AVAILABLE DATA:
(** * pwndbg: per-thread stack ranges and stack-canary detection

    A shallow embedding of [pwndbg/gdblib/stack.py] and
    [pwndbg/commands/canary.py].  Python integers are unbounded, so they
    are modelled by [Z] and the bit operations by [Z.land], [Z.lxor] and
    [Z.lnot]; module globals and the debugger's selected thread are
    threaded explicitly through a [State]; exceptions are values of
    [Exn]. *)

From Stdlib Require Import ZArith Lia Bool.
From stdpp Require Import gmap strings list pretty.

Local Open Scope Z_scope.

(** ** Exceptions and fallible results *)

Inductive Exn : Type :=
  | GdbError        (* gdb.error: e.g. switching to a thread that is gone *)
  | MemoryError     (* gdb.MemoryError: unreadable address *)
  | AttributeError  (* attribute access on None *)
  | TypeError.      (* comparing None with an int *)

Inductive Res (A : Type) : Type :=
  | Ok (a : A)
  | Raise (e : Exn).
Arguments Ok {A} a.
Arguments Raise {A} e.

(** ** Architecture metadata ([pwndbg.gdblib.arch]) *)

Record Arch : Type := mkArch {
  ptrsize : Z;
  ptrmask : Z
}.

(** The pointer mask of a real architecture is all ones over the pointer
    width: [(1 << 8 * ptrsize) - 1]. *)
Definition arch_wf (a : Arch) : Prop :=
  0 < ptrsize a /\ ptrmask a = 2 ^ (8 * ptrsize a) - 1.

Definition amd64 : Arch := mkArch 8 0xFFFFFFFFFFFFFFFF.
Definition i386 : Arch := mkArch 4 0xFFFFFFFF.

(** ** Pages ([pwndbg.lib.memory.Page]) *)

Record Page : Type := mkPage {
  vaddr : Z;
  memsz : Z;
  flags : Z;
  offset : Z;
  objfile : option string
}.

Definition set_objfile (o : option string) (p : Page) : Page :=
  mkPage (vaddr p) (memsz p) (flags p) (offset p) o.

(** [page.memsz += page.vaddr - low; page.vaddr = low] *)
Definition extend_down (low : Z) (p : Page) : Page :=
  mkPage low (memsz p + (vaddr p - low)) (flags p) (offset p) (objfile p).

Definition page_start (p : Page) : Z := vaddr p.
Definition page_end (p : Page) : Z := vaddr p + memsz p.

(** Modelled from the spec: [Page.__contains__] lives in
    [pwndbg/lib/memory.py]; containment is [start <= addr < start + size]. *)
Definition page_contains (p : Page) (addr : Z) : bool :=
  (page_start p <=? addr) && (addr <? page_end p).

(** ** The canary command ([pwndbg/commands/canary.py]) *)

(** [pwndbg.gdblib.stack.get]: the command asks the stack module for the
    stacks of all threads under this name.  The module defines [stacks],
    [nx], [find], [find_upper_stack_boundary], [update], [current],
    [clear], [is_executable] and [find_addr_on_stack], and no [get]: the
    attribute lookup raises AttributeError. *)
Definition stack_get : Res (list (Z * Page)) := Raise AttributeError.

TASK ITEM:
All the entries above should come back exactly as they are written.

TASK RESULT:
(** * pwndbg: per-thread stack ranges and stack-canary detection

    A shallow embedding of [pwndbg/gdblib/stack.py] and
    [pwndbg/commands/canary.py].  Python integers are unbounded, so they
    are modelled by [Z] and the bit operations by [Z.land], [Z.lxor] and
    [Z.lnot]; module globals and the debugger's selected thread are
    threaded explicitly through a [State]; exceptions are values of
    [Exn]. *)

From Stdlib Require Import ZArith Lia Bool.
From stdpp Require Import gmap strings list pretty.

Local Open Scope Z_scope.

(** ** Exceptions and fallible results *)

Inductive Exn : Type :=
  | GdbError        (* gdb.error: e.g. switching to a thread that is gone *)
  | MemoryError     (* gdb.MemoryError: unreadable address *)
  | AttributeError  (* attribute access on None *)
  | TypeError.      (* comparing None with an int *)

Inductive Res (A : Type) : Type :=
  | Ok (a : A)
  | Raise (e : Exn).
Arguments Ok {A} a.
Arguments Raise {A} e.

(** ** Architecture metadata ([pwndbg.gdblib.arch]) *)

Record Arch : Type := mkArch {
  ptrsize : Z;
  ptrmask : Z
}.

(** The pointer mask of a real architecture is all ones over the pointer
    width: [(1 << 8 * ptrsize) - 1]. *)
Definition arch_wf (a : Arch) : Prop :=
  0 < ptrsize a /\ ptrmask a = 2 ^ (8 * ptrsize a) - 1.

Definition amd64 : Arch := mkArch 8 0xFFFFFFFFFFFFFFFF.
Definition i386 : Arch := mkArch 4 0xFFFFFFFF.

(** ** Pages ([pwndbg.lib.memory.Page]) *)

Record Page : Type := mkPage {
  vaddr : Z;
  memsz : Z;
  flags : Z;
  offset : Z;
  objfile : option string
}.

Definition set_objfile (o : option string) (p : Page) : Page :=
  mkPage (vaddr p) (memsz p) (flags p) (offset p) o.

(** [page.memsz += page.vaddr - low; page.vaddr = low] *)
Definition extend_down (low : Z) (p : Page) : Page :=
  mkPage low (memsz p + (vaddr p - low)) (flags p) (offset p) (objfile p).

Definition page_start (p : Page) : Z := vaddr p.
Definition page_end (p : Page) : Z := vaddr p + memsz p.

(** Modelled from the spec: [Page.__contains__] lives in
    [pwndbg/lib/memory.py]; containment is [start <= addr < start + size]. *)
Definition page_contains (p : Page) (addr : Z) : bool :=
  (page_start p <=? addr) && (addr <? page_end p).

(** ** The canary command ([pwndbg/commands/canary.py]) *)

(** [pwndbg.gdblib.stack.get]: the command asks the stack module for the
    stacks of all threads under this name.  The module defines [stacks],
    [nx], [find], [find_upper_stack_boundary], [update], [current],
    [clear], [is_executable] and [find_addr_on_stack], and no [get]: the
    attribute lookup raises AttributeError. *)
Definition stack_get : Res (list (Z * Page)) := Raise AttributeError.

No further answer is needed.